A 50% Gain in 3 Months… What Now?
If there is ever a position to be in, then this is it.
I like to imagine what it would be like.
The phone rings and my assistant tells me another CEO is on the phone. He gets right to the point. He wants to buy my company. He offers a price that represents a significant premium — enough to make me rich.
And I turn him down flat.
He calls back.
The conversation repeats. And again I decline.
But this CEO is unusual. How he knows what I know is tough to discern, but he’s clearly seen the value of my company, and its potential.
As (an imaginary CEO) I’ve been around the block a time or two. I know he won’t call back. But I also know I haven’t heard the last of him.
The next time he’s going to pick up the phone, he’s going to unleash a hostile offer.

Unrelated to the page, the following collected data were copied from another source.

(** * Resilience layer of ur-agent-frontend: a shallow embedding

    This development models, from the TypeScript sources, the pieces of the
    resilience layer whose behaviour the specification talks about:
    - [GracefulDegradationService] (src/server/services/graceful-degradation.ts),
    - [withRetry] (src/server/utils/retry.ts) and the error classes it tags,
    - [WebSocketService] (src/client/services/websocket-service.ts), whose
      asynchronous callbacks are modelled as an event-driven step function. *)

From stdpp Require Import base strings gmap list.
From Stdlib Require Import String Lia.

Local Open Scope string_scope.

(* ===================================================================== *)
(** ** Graceful degradation *)

Module Degradation.

(** [DegradationLevel.level] *)
Inductive LevelName := Lfull | Llimited | Loffline.

(** What [fallbackActions[action]] can yield: one of the closures the
    object literals store, each calling a private helper of the service, or
    a member of [Object.prototype] that the lookup falls through to. *)
Inductive Fallback :=
  | QueueMessageForLater   (* () => this.queueMessageForLater({}) *)
  | GetCachedMessages      (* () => this.getCachedMessages('') *)
  | ShowOfflineMessage     (* () => this.showOfflineMessage() *)
  | Inherited (member : string).  (* Object.prototype[member] *)

Record DegradationLevel := mkLevel {
  level : LevelName;
  description : string;
  features : list string;
  fallbackActions : list (string * Fallback)   (* object literal, in key order *)
}.

(** What one invocation of a registered [() => Promise<boolean>] does:
    resolve with a boolean, throw/reject, or never settle. *)
Inductive ProbeResult :=
  | Resolves (b : bool)
  | Rejects (message : string)
  | NeverSettles.

(** A probe, as the outcome of its [t]-th invocation. *)
Definition Probe := nat -> ProbeResult.

Record Service := mkService {
  currentLevel : DegradationLevel;
  healthChecks : list (string * Probe)   (* a JS Map: insertion order *)
}.

Definition full_level : DegradationLevel :=
  mkLevel Lfull "All services operational"
    ["websocket"; "ai-agent"; "session-storage"; "real-time"] [].

Definition limited_level : DegradationLevel :=
  mkLevel Llimited "Limited functionality - some services unavailable"
    ["session-storage"; "message-queue"]
    [("sendMessage", QueueMessageForLater); ("getMessages", GetCachedMessages)].

Definition offline_level : DegradationLevel :=
  mkLevel Loffline "System offline - maintenance mode"
    ["static-content"]
    [("sendMessage", ShowOfflineMessage); ("getMessages", ShowOfflineMessage)].

(** [constructor()] *)
Definition new_service : Service := mkService full_level [].

(** [Map.prototype.set]: an existing key keeps its position. *)
Fixpoint map_set {V} (k : string) (v : V) (m : list (string * V)) : list (string * V) :=
  match m with
  | [] => [(k, v)]
  | (k', v') :: rest =>
      if String.eqb k k' then (k, v) :: rest else (k', v') :: map_set k v rest
  end.

(** The properties every object literal inherits from [Object.prototype]. *)
Definition object_prototype_keys : list string :=
  ["constructor"; "__defineGetter__"; "__defineSetter__"; "hasOwnProperty";
   "__lookupGetter__"; "__lookupSetter__"; "isPrototypeOf";
   "propertyIsEnumerable"; "toString"; "valueOf"; "__proto__"; "toLocaleString"].

(** [results[name] = b] on the object literal [results]: an own property,
    except for ["__proto__"], whose inherited setter ignores a boolean. *)
Definition record_result (name : string) (b : bool) (results : gmap string bool) : gmap string bool :=
  if String.eqb name "__proto__" then results else <[name := b]> results.

(** [registerHealthCheck(name, check)] *)
Definition registerHealthCheck (s : Service) (name : string) (check : Probe) : Service :=
  mkService (currentLevel s) (map_set name check (healthChecks s)).

(** The [for ... of] loop of [checkAllServices]: each probe is awaited in
    turn; a throw is caught and recorded as [false]; a probe that never
    settles leaves the loop suspended forever ([None]). *)
Fixpoint check_loop (checks : list (string * Probe)) (t : nat)
    (results : gmap string bool) : option (gmap string bool) :=
  match checks with
  | [] => Some results
  | (name, check) :: rest =>
      match check t with
      | Resolves b => check_loop rest t (record_result name b results)
      | Rejects _ => check_loop rest t (record_result name false results)
      | NeverSettles => None
      end
  end.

He’s going to make the case directly to the shareholders, to try to buy the company from the floor of the stock exchange rather than the board room. He’ll tell them I turned him down. He’ll say it’s a fair offer. And then he will sweeten the pot. Part of it will stem from the fact that he thought his first offer was fair. Part will be he sees the potential. The rest will be ego — he’ll want to close a deal just to close a deal.
In any case, it won’t matter. The company likely will be sold, and this little dance will ensure a favorable price.
OK, back to reality. I might not be a CEO, but I’ve seen this scenario unfold time and time again, at big companies and small.
And it’s happening to a company I recommended. I’m a little disappointed when this happens. I mean, it’s nice to get a vote of confidence and have another company come in with its checkbook and deliver a 50% gain in less than three months, which is what has happened, so far, with the company I recommended. But I’d rather see the company do what I predicted it could: Use its technology to change an industry and perhaps deliver even greater returns over the long haul.
The company I recommended was Zarlink (OTC: ZARLF).
“Zarlink makes computer chips, but it is also a critically important health-care company. You see, 80 million Americans, including myself, have high blood pressure. Zarlink’s Medical Implant Communications Service, a wireless radio technology, is part of the world’s first implanted device to treat hypertension and heart failure. Zarlink chips are extremely low-power, and it’s the industry’s only provider of standards-compliant radio chips for the healthcare market. It’s where companies like CVRx (a venture-stage group in Minneapolis that developed the blood-pressure system) must turn as they create innovative new wireless products. All of these products will need chips, and Zarlink is the go-to supplier. It’s a $300 million company that has already shipped more than a billion chips.”
This was all perfectly true when I wrote it in May. The only significant update is the company is now worth at least $550 million, which is what a company called Microsemi Corp. (Nasdaq: MSCC) has offered.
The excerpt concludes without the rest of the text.